The subclavian triangle (or supraclavicular triangle, omoclavicular triangle, Ho's triangle), the smaller division of the posterior triangle of the neck, is bounded, above, by the inferior belly of the omohyoid; below, by the clavicle; its base is formed by the posterior border of the sternocleidomastoid.

Its floor is formed by the first rib with the first digitation of the serratus anterior.

The size of the subclavian triangle varies with the extent of attachment of the clavicular portions of the Sternocleidomastoid and Trapezius, and also with the height at which the Omohyoid crosses the neck.

Its height also varies according to the position of the arm, being diminished by raising the limb, on account of the ascent of the clavicle, and increased by drawing the arm downward, when that bone is depressed.

This space is covered by the integument, the superficial and deep fasciæ and the platysma, and crossed by the supraclavicular nerves.
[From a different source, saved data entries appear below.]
Record running (cfg : Config.Config) (env : Env) (g : Gateway) : Prop := {
  rn_rtp : is_some (g_rtp g) = enabled cfg EnableRTP;
  rn_ami : is_some (g_ami g) = enabled cfg EnableAMI;
  rn_sip : is_some (g_sip g) = enabled cfg EnableSIP || en_sip_stack env;
  rn_transports : g_transports g = if enabled cfg EnableSIP then 1%nat else 0%nat;
  rn_websocket : is_some (g_ws g) = enabled cfg EnableWebSocket;
  rn_started : g_started g = to_start cfg;
  rn_patterns : g_patterns g =
    if enabled cfg EnableWebSocket then ["/"; "/health"; "/status"] else [];
  rn_status h : g_status g = Some h → healthMonitor h = None;
  rn_files : g_files g = en_files env;
  rn_leader : isLeader (g_coordinator g) = true ∧
    leaseExpiration (g_coordinator g) = ck_7 (en_acquire env) + lease cfg;
  rn_record : own_record (ck_5 (en_acquire env) + lease cfg) (g_world g) (g_coordinator g) ∧
    leaseTimeout (g_coordinator g) = lease cfg;
  rn_components name : name ∈ ["rtpengine"; "ami"; "sip"; "websocket"] →
    leadership (g_coordinator g) !! name = Some false }.

Lemma startup_spec cfg env : fresh_node cfg env →
  match startup_error cfg env with
  | Some e => startup cfg env = Done (Err e)
  | None => ∃ g, startup cfg env = Done (Ok g) ∧ running cfg env g
  end.
Proof.
  intros Hf. unfold startup. rewrite (make_storage_fresh _ _ Hf).
  destruct (storage_config_shards cfg) as [Hsc _].
  destruct (make_coordinator_fresh cfg env (new_world (storage_config cfg) (en_heap env)) Hf)
    as (w&c&Ec&Hlead&Hlease&Hown&Hlt&Hcomp).
  { apply new_world_inv. left. by rewrite Hsc. }
  { apply new_world_empty. }
  unfold startup_error. cbn [mbind outcome_bind]. rewrite Ec. cbn [mbind outcome_bind].
  pose proof (make_rtp_spec cfg env) as Hr. destruct (enabled cfg EnableRTP && _).
  { by rewrite Hr. }
  destruct Hr as (rtp&->&Hrtp). pose proof (make_ami_spec cfg env) as Ha.
  destruct (enabled cfg EnableAMI && _). { by rewrite Ha. }
  destruct Ha as (ami&proxy&->&Hami). pose proof (make_sip_spec cfg env) as Hs.
  destruct (enabled cfg EnableSIP && negb (en_sip_stack env)). { by rewrite Hs. }
  destruct (enabled cfg EnableSIP && negb (en_udp env)). { by rewrite Hs. }
  destruct Hs as (sip&->&Hsip).
  destruct (make_websocket_spec cfg env w c (is_some rtp) (is_some ami))
    as (ws&patterns&status&Ew&Hp&Hws&Hst).
  eexists. split.
  - rewrite Ew. cbn [mbind outcome_bind]. rewrite Hp. reflexivity.
  - split; simpl; try done.
    unfold start_components, to_start. rewrite Hrtp, Hami, Hsip, Hws.
    by destruct (enabled cfg EnableRTP), (enabled cfg EnableAMI), (enabled cfg EnableSIP),
      (enabled cfg EnableWebSocket), (en_sip_stack env).
Qed.
(** The directory that is to exist, the cores, and the first path that is told
    the user; the error of making the directory is told and dropped. *)
Definition setupLogger (timestamp : string) (level : string) (logConfig : LogConfig)
    : list core * option string :=
  let logLevel := setup_level level in
  let color := UseConsole logConfig in
  let console := if UseConsole logConfig
                 then mkCore false Stdout logLevel color ::
                      (if UseJSON logConfig then [mkCore true Stderr logLevel color] else [])
                 else [] in
  if negb (bool_decide (LogFile logConfig = "")) || negb (bool_decide (Directory logConfig = "")) then
    let path := log_path timestamp logConfig in
    (console ++ [mkCore (UseJSON logConfig)
       (LogFileSink path (MaxSize logConfig) (MaxBackups logConfig) (MaxAge logConfig)
          (Compress logConfig)) logLevel color], Some (Directory logConfig))
  else (console, None).

(** [zapcore.NewTee]: each core takes what its level lets through. *)
Definition outputs (cores : list core) (level : Z) : list sink :=
  co_sink <$> filter (λ c, co_level c <= level) cores.

(** ** Facts *)

(** *** Events *)

Section Events.
Context `{Zap} {laws : ZapLaws}.

Inductive event : Type :=
| Failover (component fromBackend toBackend reason : string) (duration : Duration)
| LeadershipChange (isLeader : bool) (term : Z)
| HealthChange (component backend : string) (isHealthy : bool) (failCount : Z)
| BreakerChange (component backend state reason : string)
| BackendConnection (component backend : string) (isConnected : bool) (reason : string).

Definition log_event (e : event) : Logger → logged :=
  match e with
  | Failover c f t r d => LogFailoverEvent c f t r d
  | LeadershipChange b z => LogLeadershipChange b z
  | HealthChange c b h n => LogHealthChange c b h n
  | BreakerChange c b s r => LogCircuitBreakerStateChange c b s r
  | BackendConnection c b up r => LogBackendConnection c b up r
  end.

Definition event_level (e : event) : Z :=
  match e with HealthChange _ _ false _ => WarnLevel | _ => InfoLevel end.
Definition event_type (e : event) : string :=
  match e with
  | Failover _ _ _ _ _ => "failover"
  | LeadershipChange _ _ => "leadership_change"
  | HealthChange _ _ _ _ => "health_changed"
  | BreakerChange _ _ _ _ => "circuit_breaker_state"
  | BackendConnection _ _ true _ => "backend_connected"
  | BackendConnection _ _ false _ => "backend_disconnected"
  end.
(** * curveball: the command-line front end ([curveball/scripts/cli.py])

    A shallow embedding of the orchestration layer of curveball's command-line
    interface: plate resolution and loading, discovery of the data files,
    background correction, the per-strain fitting loop and the assembly of the
    result records.  The numerical routines, the parsers and the plotting
    calls belong to other libraries; they are taken as an interface
    ([Library]) whose calls either return a value or raise. *)

From Stdlib Require Import ZArith Floats Uint63 Zpower Ascii String.
From stdpp Require Import base option list strings pretty gmap.

Local Open Scope Z_scope.

(** ** Python values and exceptions *)

(** The values stored in a result record: [res[...]] holds text, numbers and
    flags. *)
Inductive pyval :=
  | PyInt (n : Z)
  | PyFloat (x : float)
  | PyStr (s : string)
  | PyBool (b : bool)
  | PyNone.

(** The exceptions that the script raises, catches or lets through. *)
Inductive exn :=
  | IOError (filename message : string)
  | XLRDError (arg0 : string)
  | CParserError (arg0 : string)
  | FileError (filename hint : string)      (* click.FileError *)
  | ClickException (message : string)       (* click.ClickException *)
  | Abort                                   (* click.Abort *)
  | KeyError (key : string)
  | IndexError
  | ValueError (message : string)
  | UnboundLocalError (name : string)
  | ImportError (name : string)
  | LibraryError (what : string).           (* anything else raised by a library *)

Inductive outcome (A : Type) :=
  | Ok (a : A)
  | Raise (e : exn).
Arguments Ok {A} a.
Arguments Raise {A} e.

(** ** The slice of [posixpath] and [str] that the script calls *)

Module Py.

Definition slash : ascii := "/"%char.
Definition dot : ascii := "."%char.

(** [s.rfind(c)] for a one-character [c]: the highest index, or [-1]. *)
Fixpoint rfind_from (c : ascii) (s : string) (i last : Z) : Z :=
  match s with
  | EmptyString => last
  | String a s' => rfind_from c s' (i + 1) (if Ascii.eqb a c then i else last)
  end.
Definition rfind (c : ascii) (s : string) : Z := rfind_from c s 0 (-1).

(** [s[:i]] and [s[i:]] for [0 <= i]. *)
Fixpoint take (n : nat) (s : string) : string :=
  match n, s with
  | S n', String a s' => String a (take n' s')
  | _, _ => EmptyString
  end.
Fixpoint drop (n : nat) (s : string) : string :=
  match n, s with
  | S n', String _ s' => drop n' s'
  | _, _ => s
  end.
Definition upto (i : Z) (s : string) : string := take (Z.to_nat i) s.
Definition from (i : Z) (s : string) : string := drop (Z.to_nat i) s.

(** [s.startswith('/')], [s.endswith('/')] *)
Definition startswith_slash (s : string) : bool :=
  match s with
  | String a _ => Ascii.eqb a slash
  | EmptyString => false
  end.
Fixpoint endswith_slash (s : string) : bool :=
  match s with
  | EmptyString => false
  | String a EmptyString => Ascii.eqb a slash
  | String _ s' => endswith_slash s'
  end.

(** [s == '/' * len(s)] *)
Fixpoint all_slashes (s : string) : bool :=
  match s with
  | EmptyString => true
  | String a s' => Ascii.eqb a slash && all_slashes s'
  end.

(** [s.rstrip('/')] *)
Fixpoint rstrip_slash (s : string) : string :=
  match s with
  | EmptyString => EmptyString
  | String a s' =>
      match rstrip_slash s' with
      | EmptyString => if Ascii.eqb a slash then EmptyString else String a EmptyString
      | t => String a t
      end
  end.

(** [s.lower()] on a byte string: only [A]..[Z] change. *)
Definition lower_char (a : ascii) : ascii :=
  let n := nat_of_ascii a in
  if ((65 <=? n) && (n <=? 90))%nat then ascii_of_nat (n + 32) else a.
Fixpoint lower (s : string) : string :=
  match s with
  | EmptyString => EmptyString
  | String a s' => String (lower_char a) (lower s')
  end.

(** [posixpath.join(a, b)]
<<
    if b.startswith('/'):                  path = b
    elif path == '' or path.endswith('/'): path += b
    else:                                  path += '/' + b
>> *)
Definition join (a b : string) : string :=
  if startswith_slash b then b
  else if String.eqb a "" || endswith_slash a then a +:+ b
  else a +:+ "/" +:+ b.

(** [posixpath.split(p)] *)
Definition split (p : string) : string * string :=
  let i := rfind slash p + 1 in
  let head := upto i p in
  let tail := from i p in
  let head :=
    if negb (String.eqb head "") && negb (all_slashes head)
    then rstrip_slash head else head in
  (head, tail).

Definition dirname (p : string) : string := fst (split p).
Definition basename (p : string) : string := from (rfind slash p + 1) p.

(** The loop of [genericpath._splitext]: is some character of the slice
    [p[filenameIndex:dotIndex]] not a dot? *)
Fixpoint has_non_dot (s : string) : bool :=
  match s with
  | EmptyString => false
  | String a s' => if Ascii.eqb a dot then has_non_dot s' else true
  end.

(** [posixpath.splitext(p)] *)
Definition splitext (p : string) : string * string :=
  let sepIndex := rfind slash p in
  let dotIndex := rfind dot p in
  if (sepIndex <? dotIndex)
     && has_non_dot (from (sepIndex + 1) (upto dotIndex p))
  then (upto dotIndex p, from dotIndex p)
  else (p, "").

End Py.

(** ** Tables *)

(** A label cell of the plate file as [pandas.read_csv] types it: a column of
    integers stays numeric, anything else is text. *)
Inductive cell :=
  | CInt (n : Z)
  | CStr (s : string).

(** [unicode(c)] *)
Definition unicode (c : cell) : string :=
  match c with
  | CInt n => pretty n
  | CStr s => s
  end.

(** One row of the plate table; [L] is the type of the strain label. *)
Record PlateRow (L : Type) := mkPlateRow {
  pl_Row : string;
  pl_Col : Z;
  pl_Strain : L;
  pl_Color : string
}.
Arguments mkPlateRow {L} _ _ _ _.
Arguments pl_Row {L} _.
Arguments pl_Col {L} _.
Arguments pl_Strain {L} _.
Arguments pl_Color {L} _.

(** The plate as loaded, and the plate after [analyse] has turned the labels
    into text. *)
Abbreviation RawPlate := (list (PlateRow cell)).
Abbreviation Plate := (list (PlateRow string)).

(** One row of the readings table [df] of a data file. *)
Record Reading := mkReading {
  Well : string;
  Strain : string;
  Time : float;
  OD : float
}.
Abbreviation DataFrame := (list Reading).

Definition set_OD (x : float) (r : Reading) : Reading :=
  {| Well := Well r; Strain := Strain r; Time := Time r; OD := x |}.

(** [df[df.Strain == strain]] *)
Definition rows_of (strain : string) (df : DataFrame) : DataFrame :=
  List.filter (fun r => String.eqb (Strain r) strain) df.

(** [Series.unique().tolist()]: the distinct values in order of appearance. *)
Fixpoint unique (l : list string) : list string :=
  match l with
  | [] => []
  | x :: l' => x :: filter (fun y => y <> x) (unique l')
  end.

(** [x in l] *)
Definition py_in (x : string) (l : list string) : bool := bool_decide (x ∈ l).

(** [l.remove(x)]: drops the first occurrence; [ValueError] when there is none. *)
Fixpoint remove_first (x : string) (l : list string) : option (list string) :=
  match l with
  | [] => None
  | y :: l' => if String.eqb y x then Some l' else cons y <$> remove_first x l'
  end.

(** Reductions of a float column; pandas skips NaN and gives NaN when nothing
    is left. *)
Definition notnan (x : float) : bool := negb (is_nan x).

Definition nanmin (l : list float) : float :=
  match List.filter notnan l with
  | [] => nan
  | x :: xs => fold_left (fun m y => if (y <? m)%float then y else m) xs x
  end.

Definition nanmax (l : list float) : float :=
  match List.filter notnan l with
  | [] => nan
  | x :: xs => fold_left (fun m y => if (m <? y)%float then y else m) xs x
  end.

Definition float_of_nat (n : nat) : float := of_uint63 (Uint63.of_Z (Z.of_nat n)).

(** [ndarray.sum()] of a float column is numpy's pairwise summation
    ([DOUBLE_pairwise_sum], block size 128, unrolled eight times):
<<
    if (n < 8) {
        res = 0.;
        for (i = 0; i < n; i++) res += a[i];
        return res;
    }
    else if (n <= PW_BLOCKSIZE) {
        r[0] = a[0]; ...; r[7] = a[7];
        for (i = 8; i < n - (n % 8); i += 8) { r[0] += a[i + 0]; ...; r[7] += a[i + 7]; }
        res = ((r[0] + r[1]) + (r[2] + r[3])) + ((r[4] + r[5]) + (r[6] + r[7]));
        for (; i < n; i++) res += a[i];
        return res;
    }
    else {
        n2 = n / 2;  n2 -= n2 % 8;
        return pairwise_sum(a, n2) + pairwise_sum(a + n2, n - n2);
    }
>> *)
Definition sum_from (res : float) (a : list float) : float :=
  fold_left PrimFloat.add a res.

(** The unrolled loop: [blocks] times, the next eight values are added to
    the eight accumulators [r]. *)
Fixpoint accumulate (blocks : nat) (r a : list float) : list float * list float :=
  match blocks with
  | O => (r, a)
  | S blocks => accumulate blocks (zip_with PrimFloat.add r (take 8 a)) (drop 8 a)
  end.

Definition block_sum (a : list float) : float :=
  let '(r, rest) := accumulate (length a / 8 - 1) (take 8 a) (drop 8 a) in
  match r with
  | [r0; r1; r2; r3; r4; r5; r6; r7] =>
      sum_from (((r0 + r1) + (r2 + r3)) + ((r4 + r5) + (r6 + r7)))%float rest
  | _ => nan                               (* not reached: [8 <= n] *)
  end.

(** [fuel] bounds the depth of the recursion; the length of [a] is enough
    ([pairwise_sum_fuel]). *)
Fixpoint pairwise_sum (fuel : nat) (a : list float) : float :=
  let n := length a in
  if (n <? 8)%nat then sum_from 0%float a
  else if (n <=? 128)%nat then block_sum a
  else
    match fuel with
    | O => nan                             (* not reached *)
    | S fuel =>
        let n2 := (n / 2)%nat in
        let n2 := (n2 - n2 mod 8)%nat in
        (pairwise_sum fuel (take n2 a) + pairwise_sum fuel (drop n2 a))%float
    end.

(** The reduction starts from the identity of the addition. *)
Definition np_sum (a : list float) : float :=
  (0 + pairwise_sum (length a) a)%float.

(** [Series.mean()] ([pandas.core.nanops.nanmean]): the missing values are
    replaced by zero and the column is summed; the sum is divided by the
    number of values that are not missing.
<<
    values, mask, ... = _get_values(values, skipna, fill_value=0)
    count = _get_counts(values.shape, mask, axis, dtype=dtype_count)
    the_sum = _ensure_numeric(values.sum(axis, dtype=dtype_sum))
    the_mean = the_sum / count if count > 0 else np.nan
>> *)
Definition nanmean (l : list float) : float :=
  let values := map (fun x => if is_nan x then 0%float else x) l in
  let count := length (List.filter notnan l) in
  if (0 <? count)%nat then (np_sum values / float_of_nat count)%float else nan.

(** ** Fits *)

(** An [lmfit] parameter and a model fit, as far as the script reads them. *)
Record Param := mkParam { value : float }.

Record Fit := mkFit {
  model_name : string;                 (* fit.model.name *)
  chisqr : float;
  bic : float;
  aic : float;
  params : gmap string Param
}.

(** A result record [res]: a dictionary from column name to value. *)
Abbreviation Result := (gmap string pyval).

(** ** Effects: the console, the written tables, exceptions *)

(** A line of the console.  [ProgressBar label] is the bar that
    [click.progressbar] draws for a loop: click redraws it in place as the
    loop advances, showing the current item, and prints only its label when
    the output is not a terminal; either way it is one line. *)
Inductive Line :=
  | Echo (text : string)                   (* click.echo(text) *)
  | Secho (text fg : string)               (* click.secho(text, fg=fg) *)
  | ProgressBar (label : string).          (* with click.progressbar(..., label=label) *)

(** What [to_csv(output_file, index=False)] is handed. *)
Inductive Table :=
  | PlateTable (rows : RawPlate)
  | ResultTable (rows : list Result).

(** The observable state of a run: the lines printed so far and the tables
    written so far, each with the name of the file it went to ([-] is the
    standard output).  The image files that the plotting calls write are the
    libraries' own and are not recorded. *)
Record World := mkWorld {
  console : list Line;
  written : list (string * Table)
}.

Definition M (A : Type) : Type := World -> outcome A * World.

#[global] Instance M_ret : MRet M := fun A a w => (Ok a, w).
#[global] Instance M_bind : MBind M := fun A B f m w =>
  match m w with
  | (Ok a, w') => f a w'
  | (Raise e, w') => (Raise e, w')
  end.

Definition raise {A} (e : exn) : M A := fun w => (Raise e, w).

(** A call into a library: it returns or raises, and prints nothing of ours. *)
Definition call {A} (o : outcome A) : M A := fun w => (o, w).

(** [try: m  except ...: h e]; [h e = None] when no clause matches [e]. *)
Definition try_except {A} (m : M A) (h : exn -> option (M A)) : M A := fun w =>
  match m w with
  | (Ok a, w') => (Ok a, w')
  | (Raise e, w') =>
      match h e with
      | Some k => k w'
      | None => (Raise e, w')
      end
  end.

Definition print (l : Line) : M unit := fun w =>
  (Ok tt, {| console := console w ++ [l]; written := written w |}).

Definition to_csv (output_file : string) (t : Table) : M unit := fun w =>
  (Ok tt, {| console := console w; written := written w ++ [(output_file, t)] |}).
(** The [for_each] with its captured [offset]: the state is the array and
    the counter. *)
Definition generate_decode_table (s : list ascii) : list Z :=
  fst (fold_left
         (fun (st : list Z * Z) (ch : ascii) =>
            let (ret, offset) := st in
            (array_store ret (size_t_of_char ch) offset, offset + 1))
         s
         (repeat decode_placeholder (Z.to_nat max_encode_char), 0)).

Definition decode_table : list Z := generate_decode_table encode_table.

Definition pos_of_char (c : ascii) : outcome Z :=
  if max_encode_char <=? size_t_of_char c then Fail runtime_error
  else
    val <- at_ decode_table (size_t_of_char c) ;;
    if val =? decode_placeholder then Fail runtime_error else Ret val.

(** ** insert_linebreaks *)

Definition newline : ascii := "010".

(** [str.insert(pos, "\n")]; the loop only calls it with [pos < str.size()]. *)
Definition insert_at (s : list ascii) (pos : Z) (c : ascii) : list ascii :=
  firstn (Z.to_nat pos) s ++ c :: skipn (Z.to_nat pos) s.

Fixpoint insert_loop (fuel : nat) (s : list ascii) (pos distance : Z)
  : outcome (list ascii) :=
  if pos <? len s then
    match fuel with
    | O => Fail nontermination
    | S fuel' =>
        insert_loop fuel' (insert_at s pos newline) (pos + (distance + 1)) distance
    end
  else Ret s.

Definition insert_linebreaks (s : list ascii) (distance : Z) : outcome (list ascii) :=
  if len s =? 0 then Ret []
  else insert_loop (length s) s distance distance.

(** ** base64_encode *)

Definition trailing_char (url : bool) : ascii := if url then "." else "=".

Definition base64_chars_ (url : bool) : list ascii :=
  if url then encode_table_url else encode_table.

(** [bytes_to_encode[i]]: the string read as [unsigned char]. *)
Definition bytes_to_encode (s : list ascii) (i : Z) : outcome Z :=
  c <- subscript s i ;; Ret (code c).

(** The body of the [while] loop of [base64_encode], up to [pos += 3]: it
    returns the new [ret].  [pos] is an [unsigned int], so [pos + k] is taken
    modulo [2^32] before it is compared with [in_len] or used as a
    subscript. *)
Definition encode_round (url : bool) (s : list ascii) (pos : Z) (ret : list ascii)
  : outcome (list ascii) :=
  let in_len := len s in
  let chars := base64_chars_ url in
  b0 <- bytes_to_encode s (u32 (pos + 0)) ;;
  c0 <- subscript chars (Z.shiftr (Z.land b0 0xfc) 2) ;;
  let ret := ret ++ [c0] in
  if u32 (pos + 1) <? in_len then
    b0 <- bytes_to_encode s (u32 (pos + 0)) ;;
    b1 <- bytes_to_encode s (u32 (pos + 1)) ;;
    c1 <- subscript chars
            (Z.shiftl (Z.land b0 0x03) 4 + Z.shiftr (Z.land b1 0xf0) 4) ;;
    let ret := ret ++ [c1] in
    if u32 (pos + 2) <? in_len then
      b1 <- bytes_to_encode s (u32 (pos + 1)) ;;
      b2 <- bytes_to_encode s (u32 (pos + 2)) ;;
      c2 <- subscript chars
              (Z.shiftl (Z.land b1 0x0f) 2 + Z.shiftr (Z.land b2 0xc0) 6) ;;
      b2 <- bytes_to_encode s (u32 (pos + 2)) ;;
      c3 <- subscript chars (Z.land b2 0x3f) ;;
      Ret (ret ++ [c2] ++ [c3])
    else
      b1 <- bytes_to_encode s (u32 (pos + 1)) ;;
      c2 <- subscript chars (Z.shiftl (Z.land b1 0x0f) 2) ;;
      Ret (ret ++ [c2] ++ [trailing_char url])
  else
    b0 <- bytes_to_encode s (u32 (pos + 0)) ;;
    c1 <- subscript chars (Z.shiftl (Z.land b0 0x03) 4) ;;
    Ret (ret ++ [c1] ++ [trailing_char url] ++ [trailing_char url]).

(** [while (pos < in_len) { ...; pos += 3; }] *)
Fixpoint encode_loop (fuel : nat) (url : bool) (s : list ascii) (pos : Z)
  (ret : list ascii) : outcome (list ascii) :=
  if pos <? len s then
    match fuel with
    | O => Fail nontermination
    | S fuel' =>
        ret' <- encode_round url s pos ret ;;
        encode_loop fuel' url s (u32 (pos + 3)) ret'
    end
  else Ret ret.

(** One round consumes three bytes, so a loop that leaves at all leaves
    within [length s] rounds ([encode_loop_fuel]): the fuel below loses
    nothing. *)
Definition base64_encode (s : list ascii) (url : bool) : outcome (list ascii) :=
  encode_loop (length s) url s 0 [].

Definition base64_encode_pem (s : list ascii) : outcome (list ascii) :=
  e <- base64_encode s false ;; insert_linebreaks e 64.

Definition base64_encode_mime (s : list ascii) : outcome (list ascii) :=
  e <- base64_encode s false ;; insert_linebreaks e 76.

(** ** base64_decode *)

Definition is_padding (c : ascii) : bool :=
  Ascii.eqb c "=" || Ascii.eqb c ".".

(** [(i < length_of_string) && s.at(i) != '=' && s.at(i) != '.'], with the
    short-circuit evaluation of [&&]. *)
Definition has_data_at (s : list ascii) (i : Z) : outcome bool :=
  if i <? len s then
    c <- at_ s i ;;
    if Ascii.eqb c "=" then Ret false
    else
      c' <- at_ s i ;;
      Ret (negb (Ascii.eqb c' "."))
  else Ret false.
Definition third_run : world * list event * outcome unit :=
  nuke_bucket client 3 "run7-3" (world_of second_run).

(** The durations [nuke_bucket] sleeps on a bucket locked for [hold] seconds. *)
Definition sleeps_of_locked (hold : Z) : list Z :=
  sleeps (trace_of (nuke_bucket client 3 "b" (locked hold))).

End Script.

Module ScriptProxy.
Import Proxy.

(** The world counts the calls the service received; values are strings. *)
Definition list_buckets_impl (args : list string)
    (kwargs : list (string * string)) (n : nat) : nat * (exn + string) :=
  (S n, inr "{'Buckets': []}").

Definition delete_bucket_impl (args : list string)
    (kwargs : list (string * string)) (n : nat) : nat * (exn + string) :=
  (S n, inl (ClientError "NoSuchBucket")).

Definition s3 : Client nat string :=
  {| attributes := fun item =>
       if String.eqb item "list_buckets"
       then Some (Method "list_buckets" list_buckets_impl)
       else if String.eqb item "delete_bucket"
       then Some (Method "delete_bucket" delete_bucket_impl)
       else if String.eqb item "meta" then Some (Data "<ClientMeta>")
       else if String.eqb item "_PY_TO_OP_NAME"
       then Some (Dict ["list_buckets"; "delete_bucket"])
       else None |}.

Definition str_call (args : list string) (kwargs : list (string * string))
    : string :=
  ("{'args': (" ++ String.concat ", " args ++ "), 'kwargs': {"
   ++ String.concat ", " (map (fun kv => fst kv ++ ": " ++ snd kv) kwargs)
   ++ "}}")%string.

Definition str_value (v : string) : string := v.

Definition wrapped_s3 : WrappedClient nat string := {| client := s3 |}.
(** After [releaseActiveRequest] from a state between two inputs, nothing
    is open and nothing is active. *)
Lemma release_allClosed model c :
  TopInv c ->
  allClosed (releaseActiveRequest model c).
Proof.
  intros [Hopen _] k r' Hr'.
  assert (Hlt : (k < length (requests c))%nat).
  { rewrite <- (release_length model c). eapply lookup_lt_Some; eassumption. }
  destruct (lookup_lt_is_Some_2 _ _ Hlt) as [r Hr].
  destruct (closed r) eqn:Hc.
  - destruct (Evolves_closed _ _ _ k r (release_evolves (fun _ => False) model c) Hr Hc)
      as (r2 & Hr2 & Hc2). congruence.
  - destruct (release_closes model c k r (Hopen k r Hr Hc) Hr) as (r2 & Hr2 & Hc2). congruence.
Qed.

(* ------------------------------------------------------------------ *)
(** ** The open subscription is the active one                          *)
(* ------------------------------------------------------------------ *)

Lemma sameStore_setStatus s c : sameStore c (setStatus s c).
Proof. repeat split. Qed.

Lemma sameStore_setError e c : sameStore c (setError e c).
Proof. repeat split. Qed.

Lemma sameStore_setMessages ms c : sameStore c (setMessages ms c).
Proof. repeat split. Qed.

Lemma sameStore_appendDelta aid delta c : sameStore c (appendDelta aid delta c).
Proof. unfold appendDelta. destruct (0 <? String.length delta)%nat; repeat split. Qed.

Lemma TopInv_sameStore c c' : sameStore c c' -> TopInv c -> TopInv c'.
Proof. intros (Hr & Ha & Hs) [H1 H2]. unfold TopInv. rewrite Hr, Ha, Hs. auto. Qed.

Lemma MidInv_sameStore k c c' : sameStore c c' -> MidInv k c -> MidInv k c'.
Proof. intros (Hr & Ha & Hs) (H1 & H2 & H3). unfold MidInv. rewrite Hr, Ha, Hs. auto. Qed.

Lemma allClosed_TopInv c :
  allClosed c -> activeAbortController c = None -> TopInv c.
Proof.
  intros Hall Ha. split.
  - intros k r Hr Hc. rewrite (Hall k r Hr) in Hc. discriminate.
  - intros j Hj. congruence.
Qed.

Lemma release_TopInv model c :
  TopInv c ->
  allClosed (releaseActiveRequest model c) /\ TopInv (releaseActiveRequest model c).
Proof.
  intros H. pose proof (release_allClosed model c H) as Hall.
  split; [exact Hall|]. apply allClosed_TopInv; [exact Hall | apply release_active].
Qed.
Just above the level of the clavicle, the third portion of the subclavian artery curves lateralward and downward from the lateral margin of the scalenus anterior, across the first rib, to the axilla, and this is the situation most commonly chosen for ligaturing the vessel.

Sometimes this vessel rises as high as 4 cm. above the clavicle; occasionally, it passes in front of the Scalenus anterior, or pierces the fibers of that muscle.

The subclavian vein lies behind the clavicle, and is not usually seen in this space; but in some cases it rises as high as the artery, and has even been seen to pass with that vessel behind the Scalenus anterior.

The brachial plexus of nerves lies above the artery, and in close contact with it. Passing transversely behind the clavicle are the transverse scapular vessels; and traversing its upper angle in the same direction, the transverse cervical artery and vein.

The external jugular vein runs vertically downward behind the posterior border of the Sternocleidomastoideus, to terminate in the subclavian vein; it receives the transverse cervical and transverse scapular veins, which form a plexus in front of the artery, and occasionally a small vein which crosses the clavicle from the cephalic.

The small nerve to the subclavius also crosses this triangle about its middle, and some lymph glands are usually found in the space.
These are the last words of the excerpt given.